'''

(** X13. A negative counter is never used up. The test for an exhausted
    budget is [maxRetries == 0]; from a counter below 0, in a dialog whose
    retry prompt renders, every reply that is neither recognized nor claimed
    is answered with a retry message and lowers the counter further, so no
    number of such replies ends the dialog. *)
Theorem negative_budget_never_runs_out
    (env : Collaborators) (options : Prompts.IPromptsOptions)
    (replies : list Conversation.Incoming) (session : Session.t) (n : Z) :
  printfLaw env →
  renderable env options (Session.dialogData session) true →
  IPromptArgs.maxRetries (Session.dialogData session) = Some n →
  (n < 0)%Z →
  Session.ended session = None →
  Conversation.unrecognizedAll env options replies session →
  let final := (Conversation.deliver env options replies session).1 in
  Session.ended final = None
  ∧ IPromptArgs.maxRetries (Session.dialogData final) = Some (n - Z.of_nat (length replies))%Z
  ∧ length (Session.sent final) = length (Session.sent session) + length replies.
Proof.
  intros Hlaw. revert session n. induction replies as [|reply replies IH];
    intros session n Hrender Hn Hneg Hopen Hall; simpl.
  - rewrite Hn, Hopen. repeat split; [f_equal; lia | lia].
  - rewrite Hopen. destruct Hall as [(utterance & Htext & Hun) Hall].
    rewrite (turn_with_text env options reply utterance session Htext) in Hall |- *.
    set (arrived := Session.receive (Conversation.withText utterance reply) session) in *.
    destruct (turn_retried env options arrived n Hlaw Hrender Hn ltac:(lia) Hun)
      as (_ & Hdata & Hended & msg & _ & Hsent).
    set (after := (Prompts.replyReceived env options arrived).1) in *.
    destruct (IH after (n - 1)%Z) as (Hfinal & Hcounter & Hcount).
    + rewrite Hdata. by apply renderable_setMaxRetries.
    + by rewrite Hdata.
    + lia.
    + by rewrite Hended.
    + exact Hall.
    + split; [exact Hfinal|]. split.
      * rewrite Hcounter. f_equal. lia.
      * rewrite Hcount, Hsent, length_app. simpl.
        change (Session.sent arrived) with (Session.sent session). lia.
Qed.

Lemma negative_budget_never_runs_out_witness :
  let says text :=
    {| Conversation.text := Some text; Conversation.language := Some "en";
       Conversation.attachments := [] |} in
  let session :=
    Demo.started Demo.plain
      (IPromptArgs.setMaxRetries (Some (-1)%Z) (Demo.choiceArgs "Pick" Demo.colours)) in
  let replies := [says "a lot"; says "many"; says "dunno"] in
  let final := (Conversation.deliver Demo.plain Prompts.defaultOptions replies session).1 in
  printfLaw Demo.plain
  ∧ renderable Demo.plain Prompts.defaultOptions (Session.dialogData session) true
  ∧ IPromptArgs.maxRetries (Session.dialogData session) = Some (-1)%Z
  ∧ Conversation.unrecognizedAll Demo.plain Prompts.defaultOptions replies session
  ∧ Session.ended final = None
  ∧ IPromptArgs.maxRetries (Session.dialogData final) = Some (-4)%Z.
Proof.
  intros says session replies final.
  assert (Hrender : renderable Demo.plain Prompts.defaultOptions (Session.dialogData session) true).
  { split; [intros _; exists Demo.colours; reflexivity|].
    intros _ prompt [= <-]. reflexivity. }
  assert (Hall : Conversation.unrecognizedAll Demo.plain Prompts.defaultOptions replies session).
  { repeat split; eexists; (split; [reflexivity|]);
      (split; [reflexivity | exists (Num 0), None; repeat split; reflexivity]). }
  split; [apply printfLaw_examples|]. split; [exact Hrender|].
  split; [reflexivity|]. split; [exact Hall|].
  destruct (negative_budget_never_runs_out Demo.plain Prompts.defaultOptions replies session
              (-1) (printfLaw_examples [] 0 None) Hrender eq_refl ltac:(lia) eq_refl Hall)
    as (Hended & Hcounter & _).
  split; [exact Hended | exact Hcounter].
Defined.

(** * Further properties of the rendering *)

Lemma commaJoined_cons (item : string) (items : list string) :
  2 ≤ length items → commaJoined (item :: items) = item +:+ ", " +:+ commaJoined items.
Proof.
  destruct items as [|a [|b items]]; intros Hlen; simpl in Hlen; try lia.
  assert (Hall : commaJoined (item :: a :: b :: items)
                 = (item +:+ ", " +:+ joined ", " (removelast (a :: b :: items)))
                   +:+ ", or " +:+ default "" (last (a :: b :: items))) by reflexivity.
  assert (Htail : commaJoined (a :: b :: items)
                  = joined ", " (removelast (a :: b :: items))
                    +:+ ", or " +:+ default "" (last (a :: b :: items))) by reflexivity.
  by rewrite Hall, Htail, !append_assoc.
Qed.

(** The loop of the inline style, from any position on, when the
    enumeration has at least three items. *)
Lemma inlineStep_loop (count : nat) (values : list string) (index : nat)
    (list connector : string) :
  index + length values = count → 3 ≤ count → values ≠ [] →
  (fold_left (Prompts.inlineStep count) (combine (seq index (length values)) values)
     (list, connector)).1
  = list +:+ connector +:+ commaJoined (numberedFrom (S index) values).
Proof.
  revert index list connector.
  induction values as [|v values IH]; intros index list connector Hcount H3 Hne; [done|].
  destruct values as [|w values].
  - simpl. by rewrite Nat.add_1_r.
  - change (fold_left (Prompts.inlineStep count)
              (combine (seq index (length (v :: w :: values))) (v :: w :: values))
              (list, connector))
      with (fold_left (Prompts.inlineStep count)
              (combine (seq (S index) (length (w :: values))) (w :: values))
              (Prompts.inlineStep count (list, connector) (index, v))).
    unfold Prompts.inlineStep at 2. rewrite IH by (simpl in *; try lia; done).
    rewrite Nat.add_1_r.
    change (numberedFrom (S index) (v :: w :: values))
      with ((Str.ofNat (S index) +:+ ". " +:+ v) :: numberedFrom (S (S index)) (w :: values)).
    destruct values as [|u values]; simpl in Hcount.
    + rewrite (proj2 (Z.eqb_eq (Z.of_nat index) (Z.of_nat count - 2))) by lia.
      rewrite (proj2 (Nat.eqb_neq index 0)) by lia.
      simpl. by rewrite !append_assoc.
    + rewrite (proj2 (Z.eqb_neq (Z.of_nat index) (Z.of_nat count - 2))) by lia.
      rewrite commaJoined_cons by (simpl; lia).
      by rewrite !append_assoc.
Qed.

(** The text the inline style appends, for any number of candidates. *)
Lemma inlineList_any (values : list string) :
  Prompts.inlineList values = " " +:+ inlineEnumeration values.
Proof.
  destruct (decide (length values < 4)) as [Hshort|Hlong]; [by apply inlineList_short|].
  unfold Prompts.inlineList, Prompts.indexed.
  rewrite (inlineStep_loop (length values) values 0 " " "");
    [| lia | lia | intros ->; simpl in Hlong; lia].
  destruct values as [|a [|b [|c values]]]; simpl in Hlong; try lia. reflexivity.
Qed.

Lemma numberedList_any (values : list string) :
  Prompts.numberedList values = newLine +:+ lineEnumeration values.
Proof.
  destruct values as [|v values]; [reflexivity|]. by apply numberedList_lines.
Qed.

(** X14. A choice prompt with an explicit list style is rendered in that
    style for any number of candidates and without asking the channel for
    its capacity: button as the text with one action per label, none or no
    style as the text alone; inline and list with the text, followed by
    [%s], as the format and the enumeration as its argument, which for a
    text without percent sign gives the text and the one-line enumeration
    (commas, " or " before the last of two, ", or " before the last of
    more), or the text and one numbered item per line. *)
Theorem explicit_list_style
    (env : Collaborators) (options : Prompts.IPromptsOptions) (session : Session.t)
    (args : IPromptArgs.t) (retry : bool) (prompt : string) (values : list string) :
  Prompts.basePrompt env options args retry = Prompts.ChosenText prompt →
  IPromptArgs.promptType args = Some PromptType.choice →
  IPromptArgs.listStyle args ≠ Some ListStyle.auto →
  IPromptArgs.enumValues args = Some values →
  IPromptArgs.enumValues (Session.dialogData session) = Some values →
  let plain text :=
    {| IMessage.text := text; IMessage.language := None; IMessage.attachments := [] |} in
  Prompts.formatPrompt env options session args retry
  = match IPromptArgs.listStyle args with
    | Some ListStyle.button =>
        Normal (Some {| IMessage.text := prompt; IMessage.language := None;
                        IMessage.attachments := [buttonsOf values] |})
    | Some ListStyle.inline =>
        text ← vsprintf env (prompt +:+ "%s") [" " +:+ inlineEnumeration values];
        Normal (Some (plain text))
    | Some ListStyle.list =>
        text ← vsprintf env (prompt +:+ "%s") [newLine +:+ lineEnumeration values];
        Normal (Some (plain text))
    | _ => Normal (Some (plain prompt))
    end
  ∧ (printfLaw env → holdsPercent prompt = false →
     Prompts.formatPrompt env options session args retry
     = Normal (Some
         match IPromptArgs.listStyle args with
         | Some ListStyle.button =>
             {| IMessage.text := prompt; IMessage.language := None;
                IMessage.attachments := [buttonsOf values] |}
         | Some ListStyle.inline => plain (prompt +:+ " " +:+ inlineEnumeration values)
         | Some ListStyle.list => plain (prompt +:+ newLine +:+ lineEnumeration values)
         | _ => plain prompt
         end)).
Proof.
  intros Hbase Hkind Hstyle Hvalues Hdata plain.
  assert (Hformat : Prompts.formatPrompt env options session args retry
    = match IPromptArgs.listStyle args with
      | Some ListStyle.button =>
          Normal (Some {| IMessage.text := prompt; IMessage.language := None;
                          IMessage.attachments := [buttonsOf values] |})
      | Some ListStyle.inline =>
          text ← vsprintf env (prompt +:+ "%s") [" " +:+ inlineEnumeration values];
          Normal (Some (plain text))
      | Some ListStyle.list =>
          text ← vsprintf env (prompt +:+ "%s") [newLine +:+ lineEnumeration values];
          Normal (Some (plain text))
      | _ => Normal (Some (plain prompt))
      end).
  { unfold Prompts.formatPrompt. rewrite Hbase, Hkind, Hvalues, Hdata. simpl.
    rewrite decide_False by done. simpl.
    destruct (IPromptArgs.listStyle args) as [[]|]; simpl; try done.
    - by rewrite inlineList_any.
    - by rewrite numberedList_any. }
  split; [exact Hformat|]. intros Hlaw Hfree. rewrite Hformat.
  destruct (IPromptArgs.listStyle args) as [[]|]; try done; by rewrite (Hlaw prompt _ Hfree).
Qed.

Lemma explicit_list_style_witness :
  let labels := ["Red"; "Green"; "Blue"; "Black"; "White"] in
  let args := IPromptArgs.setListStyle (Some ListStyle.inline) (Demo.choiceArgs "Pick" labels) in
  let session := Demo.started Demo.plain args in
  IPromptArgs.listStyle args ≠ Some ListStyle.auto
  ∧ printfLaw Demo.plain
  ∧ holdsPercent "Pick" = false
  ∧ Prompts.formatPrompt Demo.plain Prompts.defaultOptions session args false
    = Normal (Some {| IMessage.text := "Pick 1. Red, 2. Green, 3. Blue, 4. Black, or 5. White";
                      IMessage.language := None; IMessage.attachments := [] |}).
Proof.
  intros labels args session.
  assert (Hstyle : IPromptArgs.listStyle args ≠ Some ListStyle.auto) by discriminate.
  split; [exact Hstyle|]. split; [apply printfLaw_examples|]. split; [reflexivity|].
  exact (proj2 (explicit_list_style Demo.plain Prompts.defaultOptions session args false "Pick"
                  labels eq_refl eq_refl Hstyle eq_refl eq_refl)
           (printfLaw_examples [] 0 None) eq_refl).
Defined.
(** * The realtime-database plugin of vuefire ([src/vuefire/rtdb.ts])

    A shallow embedding of the binding orchestration layer: the option
    merge, the per-instance binding registry, [bind], [unbind], the public
    [rtdbBind] / [rtdbUnbind] methods and the lifecycle hooks
    [beforeCreate], [created] and [beforeDestroy].

    The synchronization engines ([rtdbBindAsArray], [rtdbBindAsObject]) and
    the default options ([rtdbOptions]) are imported by the source from
    ['../core']; they are parameters of the development (record [Engines]).
    Every call that crosses that boundary is logged in a trace, so that the
    order of teardowns and engine invocations can be stated. *)

From Stdlib Require Import ZArith NArith Ascii.
From stdpp Require Import gmap strings list fin_maps.

Open Scope string_scope.
Open Scope list_scope.

#[local] Set Warnings "-register-all".

(** ** JavaScript values *)

(** The values that the orchestration layer inspects: it asks of a value
    whether it is truthy, whether it is an array and whether it is a
    function, nothing else. Numbers are integers here (no NaN, no
    fractions); a function value is named by a number. *)
Inductive value : Type :=
| VUndefined
| VNull
| VBool (b : bool)
| VNum (n : Z)
| VStr (s : string)
| VArray (items : list value)
| VObject (fields : list (string * value))
| VFunction (f : nat).

(** [Array.isArray(v)] *)
Definition isArray (v : value) : bool :=
  match v with VArray _ => true | _ => false end.

(** [typeof v === 'function'] *)
Definition typeof_function (v : value) : bool :=
  match v with VFunction _ => true | _ => false end.

(** ToBoolean, as applied by [c ? a : b]. *)
Definition truthy (v : value) : bool :=
  match v with
  | VUndefined | VNull => false
  | VBool b => b
  | VNum n => negb (n =? 0)%Z
  | VStr s => negb (String.eqb s "")
  | VArray _ | VObject _ | VFunction _ => true
  end.

(** Reading a property of a plain object: [o.k] is [undefined] when [o] has
    no property [k]. *)
Definition prop (o : gmap string value) (k : string) : value :=
  default VUndefined (o !! k).

(** [Object.assign(target, ...sources)] on plain data objects: the own
    properties of each source are written to the target, from left to right;
    a source that is [undefined] (here [None]) is skipped. *)
Definition Object_assign (target : gmap string value)
    (sources : list (option (gmap string value))) : gmap string value :=
  foldl (fun t s => match s with Some o => o ∪ t | None => t end) target sources.

(** ** Objects whose keys are enumerated

    [for (const key in o)] visits the own keys of an ordinary object in the
    order of the language: first the keys that are array indices, in
    ascending numeric order, then the other keys in the order in which they
    were created. An object that the source enumerates is therefore kept as
    an association list in creation order. *)
Module Ordered.

Definition obj (V : Type) : Type := list (string * V).

Definition empty {V : Type} : obj V := [].

(** [o[k]] *)
Fixpoint get {V : Type} (o : obj V) (k : string) : option V :=
  match o with
  | [] => None
  | (k', v) :: o' => if String.eqb k' k then Some v else get o' k
  end.

(** [o[k] = v]: an existing property keeps its place. *)
Fixpoint set {V : Type} (o : obj V) (k : string) (v : V) : obj V :=
  match o with
  | [] => [(k, v)]
  | (k', v') :: o' =>
      if String.eqb k' k then (k', v) :: o' else (k', v') :: set o' k v
  end.

(** [delete o[k]] *)
Fixpoint delete {V : Type} (o : obj V) (k : string) : obj V :=
  match o with
  | [] => []
  | (k', v') :: o' =>
      if String.eqb k' k then delete o' k else (k', v') :: delete o' k
  end.

Definition digit_of (a : ascii) : option N :=
  let n := N_of_ascii a in
  if ((48 <=? n) && (n <=? 57))%N then Some (n - 48)%N else None.

Fixpoint digits_value (s : string) (acc : N) : option N :=
  match s with
  | EmptyString => Some acc
  | String a s' =>
      match digit_of a with
      | Some d => digits_value s' (10 * acc + d)%N
      | None => None
      end
  end.

(** A key is an array index when it is the canonical decimal form of an
    integer between 0 and 2^32 - 2. *)
Definition array_index (s : string) : option N :=
  match s with
  | EmptyString => None
  | String a s' =>
      if Ascii.eqb a "0"%char && negb (String.eqb s' "") then None
      else match digits_value s 0%N with
           | Some n => if (n <=? 4294967294)%N then Some n else None
           | None => None
           end
  end.

Fixpoint insert_index (p : N * string) (l : list (N * string))
    : list (N * string) :=
  match l with
  | [] => [p]
  | q :: l' => if (fst p <=? fst q)%N then p :: q :: l' else q :: insert_index p l'
  end.

Fixpoint index_keys (ks : list string) : list (N * string) :=
  match ks with
  | [] => []
  | k :: ks' =>
      match array_index k with
      | Some n => insert_index (n, k) (index_keys ks')
      | None => index_keys ks'
      end
  end.

Fixpoint name_keys (ks : list string) : list string :=
  match ks with
  | [] => []
  | k :: ks' =>
      match array_index k with
      | Some _ => name_keys ks'
      | None => k :: name_keys ks'
      end
  end.

(** The keys in the order in which [for ... in] visits them. *)
Definition own_keys {V : Type} (o : obj V) : list string :=
  (index_keys (o.*1)).*2 ++ name_keys (o.*1).

(** An object has each key once. *)
Definition wf {V : Type} (o : obj V) : Prop := NoDup (o.*1).

End Ordered.

(** ** Sources, handles, errors and the trace *)

(** A [database.Reference] is named by its path. *)
Definition Ref : Type := string.

(** [database.Reference | database.Query]: the only member this file reads
    is [.ref], the reference a query was built on (a reference's own [.ref]
    is itself). *)
Inductive Source : Type :=
| Reference (path : Ref)
| Query (path : Ref) (constraint : string).

Definition getRef (refOrQuery : Source) : Ref :=
  match refOrQuery with
  | Reference path => path
  | Query path _ => path
  end.

(** The unsubscribe closure an engine returns, named by a number. *)
Definition Handle : Type := nat.

Inductive error : Type :=
| TypeError               (* reading or calling through null / undefined *)
| Raised (v : value).     (* thrown by an unsubscribe handle *)

(** What crosses the boundary to the external engines. *)
Inductive event : Type :=
| EvBindAsArray (key : string) (collection : Source) (options : gmap string value)
| EvBindAsObject (key : string) (document : Source) (options : gmap string value)
| EvUnsubscribe (h : Handle) (reset : value).

(** How the call of an engine ends: it returns its unsubscribe handle, or
    it throws. *)
Inductive started : Type :=
| Subscribed (h : Handle)
| Failed (v : value).

(** The external collaborators. An engine receives the instance, the key,
    the source and the options; it may write the instance's properties, and
    it returns its unsubscribe handle or throws. A handle called with a
    reset argument may write the instance's properties and may throw.
    Neither has a path to the three registry objects. *)
Record Engines : Type := mkEngines {
  rtdbOptions : gmap string value;
  bindAsArray : string -> Source -> gmap string value ->
                gmap string value -> started * gmap string value;
  bindAsObject : string -> Source -> gmap string value ->
                 gmap string value -> started * gmap string value;
  unsubscribe : Handle -> value -> gmap string value ->
                gmap string value * option value
}.
Lemma device_ids_list_clean_witness :
  Main.device_ids_list (Sample.the_settings "") = []
  /\ strip "dev-b" = "dev-b".
Proof.
  destruct (device_ids_list_clean (Sample.the_settings "")) as [H0 _].
  destruct (device_ids_list_clean (Sample.the_settings " dev-a ,, dev-b "))
    as [_ H].
  split.
  - apply H0. reflexivity.
  - apply (H "dev-b"). vm_compute. apply list_elem_of_further, list_elem_of_here.
Defined.

End DeviceIdsSetting.

(** * Further properties of the orchestrator *)

Section ListingFailure.

Import Poller Env Obj Run Props.

Lemma list_devices_keeps_posts force : keeps posts (Nest.list_devices force).
Proof.
  unfold Nest.list_devices, Nest.retry, Nest.list_devices_once,
    Nest.fetch_devices, Nest._get_headers, Auth.get_auth_header,
    Auth.get_valid_token, Auth.needs_refresh, Auth.expired, Auth.refresh.
  keeps.
Qed.

(** X19.  A listing that fails: [process_checkout_event] raises the
    exception of [list_devices] as it is; the event is not marked, no
    command is posted, no notification is sent and no action is recorded,
    so the event comes up again at the next tick. *)
Theorem process_checkout_event_listing_fails event s e s1 :
  Nest.list_devices false s = (Raise e, s1) ->
  Main.process_checkout_event event s = (Raise e, s1)
  /\ calendar_poller s1 = calendar_poller s
  /\ posts s1 = posts s
  /\ notifications (trace s1) = notifications (trace s)
  /\ globals s1 = globals s.
Proof.
  intros Hl.
  pose proof (list_devices_keeps calendar_poller
                (fun _ _ => eq_refl) (fun _ _ => eq_refl) (fun _ _ => eq_refl)
                false s) as Hp.
  pose proof (list_devices_keeps globals
                (fun _ _ => eq_refl) (fun _ _ => eq_refl) (fun _ _ => eq_refl)
                false s) as Hg.
  pose proof (list_devices_keeps_posts false s) as Hc.
  assert (keeps (fun s => notifications (trace s)) (Nest.list_devices false))
    as Hn.
  { unfold Nest.list_devices, Nest.retry, Nest.list_devices_once,
      Nest.fetch_devices, Nest._get_headers, Auth.get_auth_header,
      Auth.get_valid_token, Auth.needs_refresh, Auth.expired, Auth.refresh.
    keeps. }
  specialize (Hn s). rewrite Hl in Hp, Hg, Hc, Hn. simpl in *.
  unfold Main.process_checkout_event, bind. by rewrite Hl.
Qed.

(** The listing is refused with 401 three times: the event is not marked. *)
Lemma process_checkout_event_listing_fails_witness :
  let s := Sample.boot Sample.refusing_world "" in
  let r := Nest.list_devices false s in
  calendar_poller (snd r) = calendar_poller s /\ posts (snd r) = posts s.
Proof.
  intros s r.
  destruct (process_checkout_event_listing_fails (Sample.event "R1" true) s
              (RetryError (HTTPStatusError 401)) (snd r))
    as (_ & Hp & Hc & _).
  - vm_compute. reflexivity.
  - split; [exact Hp|exact Hc].
Defined.

End ListingFailure.

Section Actionable.

Import Poller Env Obj Run Props.

(** What [get_actionable_checkouts] gives: it returns; the ledger it leaves
    is the one cleaned up at the first reading of the clock; the events are
    unmarked, triggered events of [parse_events] at the second reading. *)
Lemma get_actionable_checkouts_spec buffer_minutes s :
  let r := Main.get_actionable_checkouts buffer_minutes s in
  let cp := Poller.cleanup_old_processed
              (clock (world s) (clock_reads (trace s)))
              DEFAULT_MAX_AGE_HOURS (calendar_poller s) in
  calendar_poller (snd r) = cp
  /\ exists events,
       fst r = Ok events
       /\ forall e, e ∈ events ->
            has_trigger_keyword e = true
            /\ reservation_id e ∉ _processed_events cp
            /\ exists calendar,
                 e ∈ Poller.parse_events cp
                       (clock (world s) (S (clock_reads (trace s))))
                       calendar buffer_minutes.
Proof.
  cbv zeta.
  destruct (Main.get_actionable_checkouts buffer_minutes s) as [res s']
    eqn:Hr.
  revert Hr.
  unfold Main.get_actionable_checkouts, bind at 1, Main.cleanup_old_processed,
    bind at 1, read_clock, modify. simpl.
  unfold bind at 1. rewrite fetch_calendar_spec. simpl.
  destruct (match next_feed_reply _ with
            | Response status (Some calendar) =>
                if status_raises _ status then None else Some calendar
            | _ => None
            end) as [calendar|].
  - unfold Main.parse_events, bind, read_clock, get_sys. simpl.
    intros [= <- <-]. simpl.
    split; [done|]. eexists. split; [reflexivity|].
    intros e [He Hu]%elem_of_filter_unprocessed.
    apply list_elem_of_In, List.filter_In in He as [He Ht].
    apply list_elem_of_In in He. eauto.
  - simpl. intros [= <- <-]. simpl. split; [done|]. exists [].
    split; [done|]. by intros e ?%elem_of_nil.
Qed.


(** X21.  No second surfacing: an id marked at [T] is in no event that
    [get_actionable_checkouts] returns, as long as the clock of its cleanup
    reads no more than 24 hours after [T]. *)
Theorem marked_event_not_surfaced buffer_minutes s res_id T :
  res_id ∈ _processed_events (calendar_poller s) ->
  _processed_timestamps (calendar_poller s) !! res_id = Some T ->
  clock (world s) (clock_reads (trace s)) <= T + 24 * HOUR ->
  exists events,
    fst (Main.get_actionable_checkouts buffer_minutes s) = Ok events
    /\ forall e, e ∈ events -> reservation_id e <> res_id.
Proof.
  intros Hin HT Hle.
  destruct (get_actionable_checkouts_spec buffer_minutes s)
    as (_ & events & Hr & Hall).
  exists events. split; [done|]. intros e He Heq.
  destruct (Hall e He) as (_ & Hu & _). apply Hu. rewrite Heq.
  apply elem_of_cleanup. split; [done|].
  intros (t & Ht & Hlt)%elem_of_to_remove.
  rewrite HT in Ht. injection Ht as <-.
  unfold timedelta_hours, DEFAULT_MAX_AGE_HOURS in Hlt. lia.
Qed.

(** The checkout of the samples was processed at noon; at the next tick,
    the same feed surfaces nothing. *)
Lemma marked_event_not_surfaced_witness :
  let s := with_calendar_poller
             (mark_processed Sample.noon (Sample.event "ABC123" true)
                Sample.poller)
             (Sample.boot
                (Sample.world_with 200
                   (Response 200 (Some {| walk := [Sample.checkout_entry] |})))
                "") in
  exists events,
    fst (Main.get_actionable_checkouts 30 s) = Ok events
    /\ forall e, e ∈ events -> reservation_id e <> "ABC123".
Proof.
  intros s.
  apply (marked_event_not_surfaced 30 s "ABC123" Sample.noon).
  - apply (bool_decide_unpack _). vm_compute. exact I.
  - vm_compute. reflexivity.
  - vm_compute. discriminate.
Defined.

End Actionable.

Section ActionRecord.

Import Poller Env Obj Run Props.

Lemma list_devices_keeps_notes force : keeps notes (Nest.list_devices force).
Proof.
  unfold Nest.list_devices, Nest.retry, Nest.list_devices_once,
    Nest.fetch_devices, Nest._get_headers, Auth.get_auth_header,
    Auth.get_valid_token, Auth.needs_refresh, Auth.expired, Auth.refresh.
  keeps.
Qed.

Lemma turn_off_thermostat_keeps_notes device_id :
  keeps notes (Nest.turn_off_thermostat device_id).
Proof.
  unfold Nest.turn_off_thermostat, Nest.set_thermostat_mode, Nest.retry,
    Nest.set_thermostat_mode_once, Nest._get_headers, Auth.get_auth_header,
    Auth.get_valid_token, Auth.needs_refresh, Auth.expired, Auth.refresh.
  keeps.
Qed.

Lemma state_after_keeps_notes device_ids s :
  notes (state_after device_ids s) = notes s.
Proof.
  revert s. induction device_ids as [|d ids IH]; intros s; simpl; [done|].
  unfold state_after in *. simpl. rewrite IH.
  unfold individual_outcome.
  pose proof (turn_off_thermostat_keeps_notes d s) as H.
  by destruct (Nest.turn_off_thermostat d s) as [[b|e] s'].
Qed.

Lemma count_true_le results :
  (Main.count_true results <= PyDict.len results)%nat.
Proof.
  unfold Main.count_true, PyDict.len, PyDict.values.
  rewrite <- (length_fmap snd results). apply List.filter_length_le.
Qed.

(** The action on an event with target devices. *)
Lemma process_checkout_event_action event s devices s1 d rest :
  Nest.list_devices false s = (Ok devices, s1) ->
  resolved_device_ids (settings s) devices = d :: rest ->
  let results := PyDict.fill [] (outcomes (d :: rest) s1) in
  let r := Main.process_checkout_event event s in
  fst r = Ok (action_of event results)
  /\ last_action_result (globals (snd r)) = Some (action_of event results)
  /\ notes (snd r)
     = notes s ++ (if Main.is_configured (settings s)
                   then [note_of event devices results] else []).
Proof.
  intros Hl Hids. cbv zeta.
  pose proof (list_devices_keeps_settings false s) as Hs.
  pose proof (list_devices_keeps_notes false s) as Hn.
  rewrite Hl in Hs, Hn. simpl in Hs, Hn.
  pose proof (state_after_keeps_notes (d :: rest) s1) as Hn2.
  rewrite Hn in Hn2. clear Hn.
  destruct (Main.process_checkout_event event s) as [res s'] eqn:Hr.
  revert Hr.
  unfold Main.process_checkout_event, bind at 1. rewrite Hl.
  unfold bind at 1, get_sys. rewrite Hs.
  unfold resolved_device_ids in Hids.
  set (ids := match Main.device_ids_list (settings s) with
              | [] => map device_id devices
              | _ :: _ => Main.device_ids_list (settings s)
              end).
  assert (ids = d :: rest) as ->.
  { subst ids. by destruct (Main.device_ids_list (settings s)). }
  unfold bind at 1, Nest.turn_off_thermostats.
  rewrite turn_off_loop_outcomes.
  set (s2 := state_after (d :: rest) s1) in *.
  set (results := PyDict.fill [] (outcomes (d :: rest) s1)).
  unfold bind, Main.mark_processed, Main.set_last_action, modify, read_clock.
  simpl.
  unfold notes in *.
  destruct (Main.is_configured (settings s)); simpl.
  - unfold try_except, Main.send_thermostat_notification, bind, call_sink.
    simpl. destruct (sink _ _) as [[]|]; simpl; intros [= <- <-]; simpl;
      by rewrite Hn2.
  - intros [= <- <-]. simpl. by rewrite Hn2, app_nil_r.
Qed.

End ActionRecord.

Section ActionClaims.

Import Poller Env Obj Run Props.

Lemma process_checkout_event_raises event s e s1 :
  Nest.list_devices false s = (Raise e, s1) ->
  Main.process_checkout_event event s = (Raise e, s1).
Proof. intros Hl. unfold Main.process_checkout_event, bind. by rewrite Hl. Qed.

'''

The lines needed run from the first line of the data through the line containing "- rewrite Hn, Hopen."; give them again exactly and nothing else.

(** X13. A negative counter is never used up. The test for an exhausted
    budget is [maxRetries == 0]; from a counter below 0, in a dialog whose
    retry prompt renders, every reply that is neither recognized nor claimed
    is answered with a retry message and lowers the counter further, so no
    number of such replies ends the dialog. *)
Theorem negative_budget_never_runs_out
    (env : Collaborators) (options : Prompts.IPromptsOptions)
    (replies : list Conversation.Incoming) (session : Session.t) (n : Z) :
  printfLaw env →
  renderable env options (Session.dialogData session) true →
  IPromptArgs.maxRetries (Session.dialogData session) = Some n →
  (n < 0)%Z →
  Session.ended session = None →
  Conversation.unrecognizedAll env options replies session →
  let final := (Conversation.deliver env options replies session).1 in
  Session.ended final = None
  ∧ IPromptArgs.maxRetries (Session.dialogData final) = Some (n - Z.of_nat (length replies))%Z
  ∧ length (Session.sent final) = length (Session.sent session) + length replies.
Proof.
  intros Hlaw. revert session n. induction replies as [|reply replies IH];
    intros session n Hrender Hn Hneg Hopen Hall; simpl.
  - rewrite Hn, Hopen. repeat split; [f_equal; lia | lia].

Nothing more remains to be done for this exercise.